Turning trials with and without cutting lubricant were undertaken with the internally-cooled turning tool. The cutting tool is worn after a few minutes when titanium is machined without any tool cooling. Whereas, turning with cooling lubricant and internally-cooled tool reduces wear significantly. The end of tool life was reached after one hour, instead of four minutes for dry cutting without any cooling. When comparing the amount of energy for tool cooling and the amount of energy for tool manufacturing, it became clear that dry machining with the internally-cooled tool is having the lowest energy consumption of all tested cooling methods. The major benefit of dry cutting with the internally-cooled tool is the prevention of deceases caused by cooling lubricants and environmental pollution.
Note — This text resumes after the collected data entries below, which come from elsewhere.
Lemma demo_full_ok : append_list demo_parcels demo_start = Some demo_full.
Proof. by vm_compute. Qed.

Lemma demo_grown : size_ demo_full = 128.
Proof. by vm_compute. Qed.

Lemma demo_first_ok : progress demo_isend demo_full [] [] = Some (demo_first, [], sends [1; 2; 3; 4]).
Proof. by vm_compute. Qed.

Lemma demo_second_ok : progress demo_isend demo_first [1; 2]%nat [] = Some (demo_second, sends [2; 3], sends [5; 6]).
Proof. by vm_compute. Qed.

Lemma testsome_nil b : testsome_ok b [] [].
Proof. unfold testsome_ok. destruct (ranges b) as [[i n] m]. split_and!; try constructor; intros d Hd; by apply elem_of_nil in Hd. Qed.

Lemma demo_ranges : ranges demo_first = (0, 4, 0)%nat.
Proof. by vm_compute. Qed.

Lemma demo_testsome : testsome_ok demo_first [1; 2]%nat [].
Proof.
  unfold testsome_ok. rewrite demo_ranges. split_and!; [repeat constructor|constructor| |].
  - intros d. rewrite !elem_of_cons, elem_of_nil. lia.
  - intros d. rewrite elem_of_nil. lia.
Qed.

Lemma demo_isend_runs : runs demo_isend 4 10 demo_second (sends demo_parcels) (sends [1; 2; 3; 4] ++ sends [5; 6]) (sends [2; 3]).
Proof.
  assert (H : runs demo_isend 4 10 demo_full ([] ++ sends demo_parcels) [] []).
  { apply (append_list_runs demo_isend 4 10 _ demo_start); [apply runs_init, demo_start_ok|simpl; lia|apply demo_full_ok]. }
  pose proof (runs_progress _ _ _ _ _ _ _ _ _ _ _ _ H (testsome_nil _) demo_first_ok) as H1.
  exact (runs_progress _ _ _ _ _ _ _ _ _ _ _ _ H1 demo_testsome demo_second_ok).
Qed.

Lemma isend_exactly_once_witness : exists ra pa, sends demo_parcels = (sends [1; 2; 3; 4] ++ sends [5; 6]) ++ pa
  /\ sends [1; 2; 3; 4] ++ sends [5; 6] ≡ₚ sends [2; 3] ++ ra /\ Z.of_nat (length ra) <= 4.
Proof.
  destruct (isend_exactly_once demo_isend 4 10 demo_second _ _ _ ltac:(lia) ltac:(lia) demo_isend_runs) as (ra & pa & H1 & H2 & _ & H3 & _).
  exists ra, pa. split; [exact H1|]. split; [exact H2|]. apply H3. lia.
Defined.

(** An MPI that completes the first request it is given. *)
Definition first_mpi b : list nat * list nat :=
  let '(_, n, m) := ranges b in if (0 <? n)%nat then ([0%nat], []) else if (0 <? m)%nat then ([], [0%nat]) else ([], []).

Lemma first_fair : fair first_mpi.
Proof.
  intros b. unfold first_mpi, testsome_ok. destruct (ranges b) as [[i n] m].
  destruct (Nat.ltb_spec 0 n); [|destruct (Nat.ltb_spec 0 m)]; simpl; split_and!; try lia; try constructor; try constructor;
    intros d Hd; (apply list_elem_of_singleton in Hd as -> || apply elem_of_nil in Hd); done.
Qed.

(** Flushing the sends of the demonstration, four at a time. *)
Lemma flush_completes_witness : exists b' c' s', flush demo_isend first_mpi (S (Z.to_nat (demo_second.(max_) - demo_second.(min_)))) demo_second = Some (b', c', s')
  /\ sends [2; 3] ++ c' ≡ₚ sends demo_parcels.
Proof.
  destruct (flush_completes demo_isend first_mpi 4 10 demo_second _ _ _ first_fair ltac:(lia) ltac:(lia) demo_isend_runs) as (b' & c' & s' & H1 & _ & H2 & _).
  exists b', c', s'. split; [exact H1|exact H2].
Defined.

(** Compaction relies on the order of the indices that MPI reports, which MPI does not
    promise: of four sends, the first and the third complete, reported as 2, 0.  One that is
    still at MPI is forgotten, and a completed one is in the window again, without a record. *)
Lemma compact_unordered : exists b', testAll demo_first [2; 0]%nat [] = Some (b', sends [3; 1])
  /\ map (fun i => x ← at_id b' i; x.(record)) [2; 3] = [None; Some (4, [])]
  /\ (b'.(min_), b'.(active_)) = (2, 4).
Proof. eexists. split; [by vm_compute|]. by vm_compute. Qed.

(** The destructor deletes the four sends at MPI, and none of the sixty-six that wait. *)
Lemma destructor_leaks : cancelAll demo_first = Some [1; 2; 3; 4] /\ demo_first.(max_) - demo_first.(active_) = 66.
Proof. by vm_compute. Qed.
Lemma demo_legal4 : legal demo_payload demo_dest 1 (node_of demo_world3 1) demo_world3.(wire) (demo_tag 8) [(0%nat, demo_status 8)] [] [] [7].
Proof.
  split.
  - apply testsome_nil.
  - intros _. exists 8. split; [|done]. rewrite demo_wire3. set_solver.
  - by vm_compute.
  - exact (reports_of _ _ _ demo_posted_ok demo_reports).
  - by apply Forall_singleton.
  - rewrite demo_wire3. apply Permutation_swap.
Qed.

Lemma demo_ranges4 : ranges (node_of demo_world4 0).(net).(isends_) = (0, 2, 0)%nat.
Proof. by vm_compute. Qed.

Lemma demo_legal5 : legal demo_payload demo_dest 0 (node_of demo_world4 0) demo_world4.(wire) (-1) [] [0%nat] [] [7].
Proof.
  rewrite demo_wire4. apply legal_quiet; [|by vm_compute]. unfold testsome_ok. rewrite demo_ranges4.
  split_and!; [repeat constructor|constructor| |]; intros d Hd; [apply list_elem_of_singleton in Hd as ->; lia|by apply elem_of_nil in Hd].
Qed.

Lemma demo_reachable : reachable demo_isend demo_payload demo_dest 2 0 10 demo_world5.
Proof.
  eapply reachable_step; [|exact (progress_step_ok _ _ _ _ _ _ _ _ demo_world5_ok demo_legal5)].
  eapply reachable_step; [|exact (progress_step_ok _ _ _ _ _ _ _ _ demo_world4_ok demo_legal4)].
  eapply reachable_step; [|eapply progress_step_ok; [exact demo_world3_ok|apply legal_quiet; [apply testsome_nil|by vm_compute]]].
  eapply reachable_step; [|eapply progress_step_ok; [exact demo_world2_ok|apply legal_quiet; [apply testsome_nil|by vm_compute]]].
  pose proof demo_world1_ok as E. destruct (send_step demo_world0 0 7 [70]) as [w|] eqn:E0; [|done]. cbn [mbind option_bind] in E.
  eapply reachable_step; [|eapply send_step_ok; [exact E|]]; [|injection E0 as <-; by vm_compute].
  eapply reachable_step; [|eapply send_step_ok; [exact E0|by vm_compute]]. apply reachable_start, demo_net_ok.
Qed.


Lemma isir_flush_witness : exists n c s, flush demo_isend first_mpi 2 (node_of demo_world5 0).(net) = Some (n, c, s)
  /\ (node_of demo_world5 0).(finished) ++ c ≡ₚ [(7, [70]); (8, [])].
Proof.
  assert (Hx : nodes demo_world5 !! 0%nat = Some (node_of demo_world5 0)) by (by vm_compute).
  destruct (isir_flush demo_isend demo_payload demo_dest first_mpi 2 0 10 demo_world5 0 _ first_fair ltac:(lia) ltac:(lia) demo_reachable Hx)
    as (n & c & s & H1 & _ & H2 & _).
  exists n, c, s. split; [exact H1|exact H2].
Defined.

(** ** The queue towards the scheduler *)

(** Completed sends that wake nothing leave a null chain in the queue.  The destructor takes it
    for the end of the queue, and of the other chains it deletes the first parcel only. *)
Lemma destructor_stops : (node_of demo_world5 0).(net).(recvs_) = [[70]]
  /\ option_map (fun w => (node_of w 0).(net).(recvs_)) (progress_step demo_world5 0 (-1) [] [0%nat] [] [7]) = Some [[70]; []]
  /\ drain [[]; [1]; [2]] = [] /\ drain [[1; 2]; [3]] = [1; 3].
Proof. by vm_compute. Qed.
Lemma send_spec ssync : action_is_compressed x.(action) = true -> isize <= LZ4_MAX_INPUT_SIZE ->
  exists h' n block, send rank Decompress action_is_compressed h p ssync loc fresh = Some h' /\ header h' loc = Some (wrapper (sizeof_Args + n))
    /\ n = len block /\ 0 < n <= isize + isize / 255 + 2 /\ read_bytes h' (buffer loc) (sizeof_Args + n) = Some (le 8 isize ++ block)
    /\ h'.(live) = delete p sent_live /\ h'.(out) = h.(out) ++ [Freed p; NetSend loc ssync]
    /\ forall buf overlap, len buf = isize -> LZ4_decompress_fast overlap block buf isize = Some (n, encode x ++ data).
Proof.
  intros Hact Hmax. pose proof isize_range as [Hi Hs0]. destruct (compress_bound isize ltac:(lia)) as (_ & Hb & _). destruct (Hb Hmax) as [Ei Eb0]. assert (Eb : bound = isize + isize / 255 + 16) by (by rewrite Ei). pose proof room_range as (Hr1 & Hr2 & Hr3). pose proof apart as [Ha1 _]. pose proof image_length as Himg.
  destruct send_args as (A1 & A2 & A3 & A4). pose proof Hx as [Hh Hfit Hp [[s Hreg] _ (O1 & O2 & O3 & O4)] _ _ _ Hbd _].
  destruct (fast_roundtrip (encode x ++ data) fresh room 1) as (n & dest & Ec & Hdl & Hr).
  { unfold bytes. rewrite Forall_app. split; [apply encode_bytes|done]. }
  { rewrite Himg. lia. } { lia. } { left. rewrite Himg, Hlen. unfold sizeof_Args. lia. }
  rewrite Himg in *. assert (Ec' : forall k, k = isize -> LZ4_compress_fast (encode x ++ data) fresh k room 1 = Some (n, dest)) by (by intros k ->).
  unfold disjoint_ranges, sizeof_parcel, sizeof_Args, LZ4_MAX_INPUT_SIZE, buffer in *. destruct Hr as [[_ Hr]|[Hn Hdec]]; [lia|].
  set (h3 := mkHeap (block_mem dest) sent_live h.(out)). assert (Hh3 : header h3 loc = Some (wrapper (8 + LZ4_compressBound (i32 (64 + size x))))).
  { apply header_intro; [apply sent_covered; unfold sizeof_parcel, sizeof_Args; lia|apply block_header]. }
  set (h4 := set_cell h3 loc (Hdr (with_size (wrapper (8 + LZ4_compressBound (i32 (64 + size x)))) (8 + n)))).
  assert (Hp4 : header h4 p = Some x).
  { unfold h4. rewrite header_set_ne by lia. apply (header_put h); [done|apply live_covered; by apply header_inv in Hh as [? _]|].
    apply block_outside; [by rewrite Hdl|]. unfold sizeof_parcel, sizeof_Args. lia. }
  exists (emit (mkHeap h4.(mem) (delete p sent_live) (h.(out) ++ [Freed p])) (NetSend loc ssync)), n, (take (Z.to_nat n) dest).
  split; [|split; [|split; [|split; [|split; [|split; [|split]]]]]].
  - unfold send. rewrite Hh. cbn [mbind option_bind]. rewrite Hact. unfold parcel_size, sizeof_parcel, sizeof_Args. rewrite (wrap_small 32) by lia.
    rewrite (wrap_small 64) by lia. rewrite A1. cbn [mbind option_bind]. rewrite A2. cbn [mbind option_bind].
    rewrite A3. cbn [mbind option_bind]. rewrite A4. cbn [mbind option_bind]. rewrite (swrap_small 32 (8 + _)) by lia. rewrite (Ec' _ Ei). cbn [mbind option_bind].
    unfold write_bytes. cbn [live mem out]. rewrite sent_covered by (unfold sizeof_parcel, sizeof_Args; lia). cbn [mbind option_bind].
    change (loc + sizeof_parcel + 8) with (loc + 64 + 8). fold (block_mem dest). fold h3. unfold nz. destruct (Z.eqb_spec n 0); [lia|]. cbn [negb]. rewrite Hh3. cbn [mbind option_bind].
    rewrite (wrap_small 32) by lia. rewrite (write_header_some h3 loc _ _ Hh3). cbn [mbind option_bind]. fold h4.
    rewrite (delete_plain h4 p x s Hp4); try done. unfold h4, h3, set_cell, sent_live. cbn [live]. rewrite lookup_insert_ne by lia. done.
  - apply header_intro; [|apply lookup_insert_eq]. cbn [live emit]. apply covered_spec. exists loc, (parcel_alloc_size (8 + LZ4_compressBound (i32 (64 + size x)))).
    unfold sent_live, sizeof_parcel, sizeof_Args. rewrite lookup_delete_ne, lookup_insert_eq by lia. split; [done|lia].
  - unfold len in *. rewrite length_take. lia.
  - lia.
  - apply read_bytes_iff; [lia|]. cbn [live emit]. split; [|split].
    + apply covered_spec. exists loc, (parcel_alloc_size (8 + LZ4_compressBound (i32 (64 + size x)))).
      unfold sent_live, sizeof_parcel, sizeof_Args. rewrite lookup_delete_ne, lookup_insert_eq by lia. split; [done|lia].
    + rewrite len_app. change (len (le 8 (64 + size x))) with 8. unfold len in *. rewrite length_take. lia.
    + intros i Hi'. cbn [mem emit]. unfold h4, set_cell, sizeof_parcel. cbn [mem]. rewrite lookup_insert_ne by lia. unfold h3. cbn [mem]. rewrite block_bytes by lia.
      do 2 f_equal. unfold sizeof_parcel. rewrite !bt_app by lia. change (len (le 8 (64 + size x))) with 8. destruct (Z.ltb_spec i 8); [done|]. unfold bt. by rewrite !nth_lookup, lookup_take_lt by lia.
  - done.
  - cbn [out emit]. by rewrite <- app_assoc.
  - intros buf overlap Hbuf. by apply Hdec.
Qed.

(** A parcel that is too large for LZ4 is sent as it is. *)
Lemma send_large ssync : action_is_compressed x.(action) = true -> LZ4_MAX_INPUT_SIZE < isize ->
  exists h', send rank Decompress action_is_compressed h p ssync loc fresh = Some h' /\ header h' p = Some x
    /\ h'.(live) = h.(live) /\ h'.(out) = h.(out) ++ [Freed loc; NetSend p ssync].
Proof.
  intros Hact Hmax. pose proof isize_range as [Hi Hs0]. destruct (compress_bound isize ltac:(lia)) as (_ & _ & Hb). specialize (Hb Hmax).
  pose proof room_range as (Hr1 & Hr2 & Hr3). pose proof apart as [Ha1 _]. destruct send_args as (A1 & A2 & A3 & A4). pose proof Hx as [Hh _ Hp _ _ _ _ _ _].
  pose proof Hfresh as (Hloc & Hnone & _).
  assert (Ec : LZ4_compress_fast (encode x ++ data) fresh (i32 isize) room 1 = Some (0, fresh)).
  { unfold LZ4_compress_fast. rewrite Hb. unfold sizeof_Args. cbn [Z.leb Z.add Z.compare]. unfold LZ4_compress_generic. rewrite wrap_swrap, wrap_small by lia.
    destruct (Z.ltb_spec LZ4_MAX_INPUT_SIZE isize); [done|lia]. }
  unfold disjoint_ranges, sizeof_parcel, sizeof_Args, LZ4_MAX_INPUT_SIZE, buffer in *. set (h3 := mkHeap (block_mem fresh) sent_live h.(out)).
  assert (Hh3 : header h3 loc = Some (wrapper (8 + LZ4_compressBound (i32 (64 + size x))))).
  { apply header_intro; [apply sent_covered; unfold sizeof_parcel, sizeof_Args; lia|apply block_header]. }
  exists (emit (mkHeap h3.(mem) (delete loc sent_live) (h.(out) ++ [Freed loc])) (NetSend p ssync)). split; [|split; [|split]].
  - unfold send. rewrite Hh. cbn [mbind option_bind]. rewrite Hact. unfold parcel_size, sizeof_parcel, sizeof_Args. rewrite (wrap_small 32) by lia.
    rewrite (wrap_small 64) by lia. rewrite A1. cbn [mbind option_bind]. rewrite A2. cbn [mbind option_bind].
    rewrite A3. cbn [mbind option_bind]. rewrite A4. cbn [mbind option_bind]. rewrite (swrap_small 32 (8 + _)) by lia. rewrite Ec. cbn [mbind option_bind].
    unfold write_bytes. cbn [live mem out]. rewrite sent_covered by (unfold sizeof_parcel, sizeof_Args; lia). cbn [mbind option_bind nz negb Z.eqb].
    change (loc + sizeof_parcel + 8) with (loc + 64 + 8). fold (block_mem fresh). fold h3.
    rewrite (delete_plain h3 loc _ asz Hh3); try done. unfold h3, sent_live. cbn [live]. apply lookup_insert_eq.
  - apply (header_put h); [done| |apply block_outside; [done|unfold sizeof_parcel, sizeof_Args; lia]]. unfold sent_live. rewrite delete_insert_id by done. by apply header_inv in Hh as [? _].
  - cbn [live emit]. unfold sent_live. by rewrite delete_insert_id.
  - cbn [out emit]. by rewrite <- app_assoc.
Qed.
End Send.

(** ** Receiving *)

Section Receive.
Variables (rank cur loc : Z) (ownerOf : Z -> Z) (h : heap) (x : hpx_parcel) (data fresh block : list Z) (n : Z).
Abbreviation isize := (sizeof_parcel + x.(size)).
Hypothesis Hfits : fits x.
Hypothesis Hdata : len data = x.(size).
Hypothesis Hmax : isize <= LZ4_MAX_INPUT_SIZE.
Hypothesis Haction : x.(action) <> 0.
Hypothesis Hcredit : x.(pid) = 0 \/ x.(credit) <> 0.
Hypothesis Hblock : LZ4_decompress_fast false block fresh isize = Some (n, encode x ++ data).

(** The parcel as it is launched. *)
Definition arrived : hpx_parcel := with_state (with_next (with_thread x 0) 0) PARCEL_SERIALIZED.

Lemma launch_ready h0 : header h0 loc = Some arrived ->
  parcel_launch rank ownerOf h0 cur loc = Some (emit h0 (if ownerOf x.(target) =? rank then Spawned loc else NetSend loc 0)).
Proof.
  clear -Haction Hcredit. intros Hh. unfold parcel_launch, parcel_prepare. rewrite Hh. cbn [mbind option_bind]. unfold arrived. cbn [action with_state with_next with_thread].
  unfold nz at 1. destruct (Z.eqb_spec (action x) 0); [done|]. cbn [negb].
  cbn [with_state with_next with_thread state pid credit target size].
  change (parcel_serialized (u16 PARCEL_SERIALIZED)) with true. cbn [negb andb mbind option_bind].
  assert (E : nz (pid x) && (credit x =? 0) = false) by (unfold nz; destruct (Z.eqb_spec (pid x) 0), (Z.eqb_spec (credit x) 0); naive_solver).
  by rewrite E.
Qed.

Lemma receive_spec : exists h', DecompressHandler rank ownerOf h cur loc fresh (le 8 isize ++ block) = Some h'
  /\ header h' loc = Some arrived /\ read_bytes h' (buffer loc) x.(size) = Some data /\ h'.(live) = <[loc := parcel_alloc_size isize]> h.(live)
  /\ h'.(out) = h.(out) ++ [if ownerOf x.(target) =? rank then Spawned loc else NetSend loc 0]
  /\ forall a, a < loc \/ loc + isize <= a -> h'.(mem) !! a = h.(mem) !! a.
Proof.
  pose proof (fits_size x Hfits) as Hs. unfold sizeof_parcel, LZ4_MAX_INPUT_SIZE in *. pose proof (alloc_size_enough (64 + size x) ltac:(lia)) as [Hasz _].
  unfold sizeof_parcel in Hasz. set (l1 := <[loc := parcel_alloc_size (64 + size x)]> h.(live)).
  assert (Hcov : forall a k, loc <= a -> a + k <= loc + 64 + size x -> covered l1 a k = true).
  { intros a k Ha Hk. apply covered_spec. exists loc, (parcel_alloc_size (64 + size x)). split; [apply lookup_insert_eq|lia]. }
  set (m1 := put_bytes (<[loc := Hdr x]> h.(mem)) (loc + 64) data). set (h1 := mkHeap m1 l1 h.(out)).
  assert (Hm1 : m1 !! loc = Some (Hdr x)).
  { unfold m1. rewrite put_bytes_lookup. destruct (Z.leb_spec (loc + 64) loc); [lia|]. apply lookup_insert_eq. }
  assert (Hh1 : header h1 loc = Some x) by (apply header_intro; [apply Hcov; unfold sizeof_parcel; lia|done]).
  set (h2 := set_cell h1 loc (Hdr (with_next (with_thread x 0) 0))). assert (Hh2 : header h2 loc = Some (with_next (with_thread x 0) 0)) by (by eapply header_set_eq).
  set (h3 := set_cell h2 loc (Hdr arrived)). assert (Hh3 : header h3 loc = Some arrived) by (by eapply header_set_eq).
  exists (emit h3 (if ownerOf x.(target) =? rank then Spawned loc else NetSend loc 0)).
  assert (Hload : load (le 8 (64 + size x) ++ block) 0 8 = Some (le 8 (64 + size x))) by done.
  assert (Hw : write_parcel (mkHeap h.(mem) l1 h.(out)) loc (encode x ++ data) = Some h1).
  { unfold write_parcel. rewrite decode_encode by done. unfold write_header, write. cbn [live mem out]. rewrite Hcov by (unfold sizeof_parcel; lia). cbn [mbind option_bind].
    assert (Hdrop : drop (Z.to_nat sizeof_parcel) (encode x ++ data) = data).
    { rewrite drop_app_length'; [done|]. pose proof (encode_length x). unfold len in *. unfold sizeof_parcel. lia. }
    rewrite Hdrop. unfold write_bytes, buffer. cbn [live mem out]. by rewrite Hcov by (unfold sizeof_parcel; lia). }
  split; [|split; [|split; [|split; [|split]]]].
  - unfold DecompressHandler. rewrite Hload. cbn [mbind option_bind]. rewrite unle_le by lia. rewrite swrap_small by lia.
    change (drop 8 (le 8 (64 + size x) ++ block)) with block. rewrite Hblock. cbn [mbind option_bind]. unfold alloc. fold l1. rewrite Hw. cbn [mbind option_bind].
    rewrite Hh1. cbn [mbind option_bind]. rewrite (write_header_some h1 loc _ _ Hh1). cbn [mbind option_bind]. fold h2. unfold parcel_set_state. rewrite Hh2. cbn [mbind option_bind].
    rewrite (write_header_some h2 loc _ _ Hh2). cbn [mbind option_bind]. fold arrived. fold h3. by apply launch_ready.
  - exact Hh3.
  - apply read_bytes_iff; [lia|]. split; [apply Hcov; unfold buffer, sizeof_parcel; lia|]. split; [done|]. intros i Hi. unfold buffer, sizeof_parcel.
    unfold h3, h2, h1, set_cell. cbn [mem emit]. rewrite !lookup_insert_ne by lia. unfold m1. rewrite put_bytes_lookup.
    destruct (Z.leb_spec (loc + 64) (loc + 64 + i)), (Z.ltb_spec (loc + 64 + i) (loc + 64 + len data)); try lia. cbn [andb]. do 3 f_equal. lia.
  - done.
  - done.
  - intros a Ha. unfold h3, h2, h1, set_cell. cbn [mem emit]. rewrite !lookup_insert_ne by lia. unfold m1. rewrite put_bytes_lookup.
    destruct (Z.leb_spec (loc + 64) a), (Z.ltb_spec a (loc + 64 + len data)); cbn [andb]; try lia; by rewrite lookup_insert_ne by lia.
Qed.
End Receive.
(* ===== verification/Continuation.v ===== *)
(** * Continuations of the process collectives

    process/Continuation.cpp: a table of retained parcels, one for each participant that
    has registered, of which a copy with the result is launched when the collective is
    done. *)

From S2P Require Import Prelude Math Parcel.

Record Continuation := mkContinuation {
  bytes_ : Z;
  parcels_ : list Z;          (* the null pointer is 0 *)
}.

Section Operations.
Variables (rank HPX_HERE : Z) (ownerOf : Z -> Z).
Implicit Types c : Continuation.

Definition Continuation_new (bytes : Z) : Continuation := mkContinuation bytes (replicate 16 0).

(** The first slot a leaver left, or a new one. *)
Fixpoint fill (ps : list Z) (p : Z) : list Z * nat :=
  match ps with
  | [] => ([p], O)
  | q :: ps => if q =? 0 then (p :: ps, O) else let '(ps, i) := fill ps p in (q :: ps, S i)
  end.

(** [loc] is the address the allocator returned for the parcel. *)
Definition insert h cur loc c (op addr : Z) : option (heap * Continuation * nat) :=
  h ← hpx_parcel_acquire rank HPX_HERE h cur loc 0 c.(bytes_);
  x ← header h loc;
  h ← write_header h loc (with_address x op addr);
  h ← parcel_retain h loc;
  let '(ps, id) := fill c.(parcels_) loc in
  Some (h, mkContinuation c.(bytes_) ps, id).

Definition remove h c (id : nat) : option (heap * Continuation) :=
  p ← c.(parcels_) !! id;
  h ← parcel_release h p;
  h ← parcel_delete h p;
  Some (h, mkContinuation c.(bytes_) (<[id := 0]> c.(parcels_))).

(** One copy, at [loc]. *)
Definition launch_copy h cur loc (value bytes p : Z) : option heap :=
  h ← parcel_clone h loc p;
  h ← hpx_parcel_set_data h loc value bytes;
  parcel_launch rank ownerOf h cur loc.

Fixpoint trigger_loop h cur (value bytes : Z) (ps locs : list Z) : option heap :=
  match ps, locs with
  | [], _ => Some h
  | p :: ps, loc :: locs' =>
    if nz p then (h ← launch_copy h cur loc value bytes p; trigger_loop h cur value bytes ps locs')
    else trigger_loop h cur value bytes ps locs
  | p :: ps, [] => if nz p then None else trigger_loop h cur value bytes ps []
  end.

Definition trigger h cur c (value : Z) (locs : list Z) : option heap :=
  trigger_loop h cur value c.(bytes_) c.(parcels_) locs.

Definition Continuation_delete h c : option heap :=
  foldl (fun oh p => h ← oh; if nz p then (h ← parcel_release h p; parcel_delete h p) else Some h)
    (Some h) c.(parcels_).
End Operations.

(** ** Triggering *)

Record registered h (cur bytes p : Z) (x c : hpx_parcel) : Prop := {
  reg_header : header h p = Some x;
  reg_serialized : parcel_serialized x.(state) = true;
  reg_size : x.(size) = bytes;
  reg_covered : covered h.(live) p (sizeof_parcel + bytes) = true;
  reg_action : x.(action) <> 0;
  reg_apart : p <> cur;
  reg_pid : takes_credit x = true -> c.(pid) = x.(pid);
}.

Definition copy_of (x : hpx_parcel) : hpx_parcel :=
  with_state (with_next (with_thread x 0) 0) PARCEL_SERIALIZED.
In general, cleaning processes are based on a combination of different cleaning mechanisms. A dishwasher for example, combines a chemical effect of a detergent with the thermal and mechanical effect of the heated water, which is sprayed upon the dishes. The cleaning mechanisms’ efficient combination of dry ice blasting is investigated in subproject B2.
The Identification of an application specific combination of the blasting particles’ mechanical impact and the thermal effect of the particles will help to reduce electricity and carbon dioxide consumption. The conventional acceleration by compressed air shell be substituted by a rotational wheel based mechanical acceleration. Due to this, detailed knowledge of the particle impact is needed to avoid early sublimation losses of wheel blasting with dry ice: Conventional wheel blasting devices are not suitable for non-durable blasting media. At the same time, the investigation of the particle impact led to the development of a new blasting benchmark, which does not depend on the blasting target, e. g. the specific material removal rate.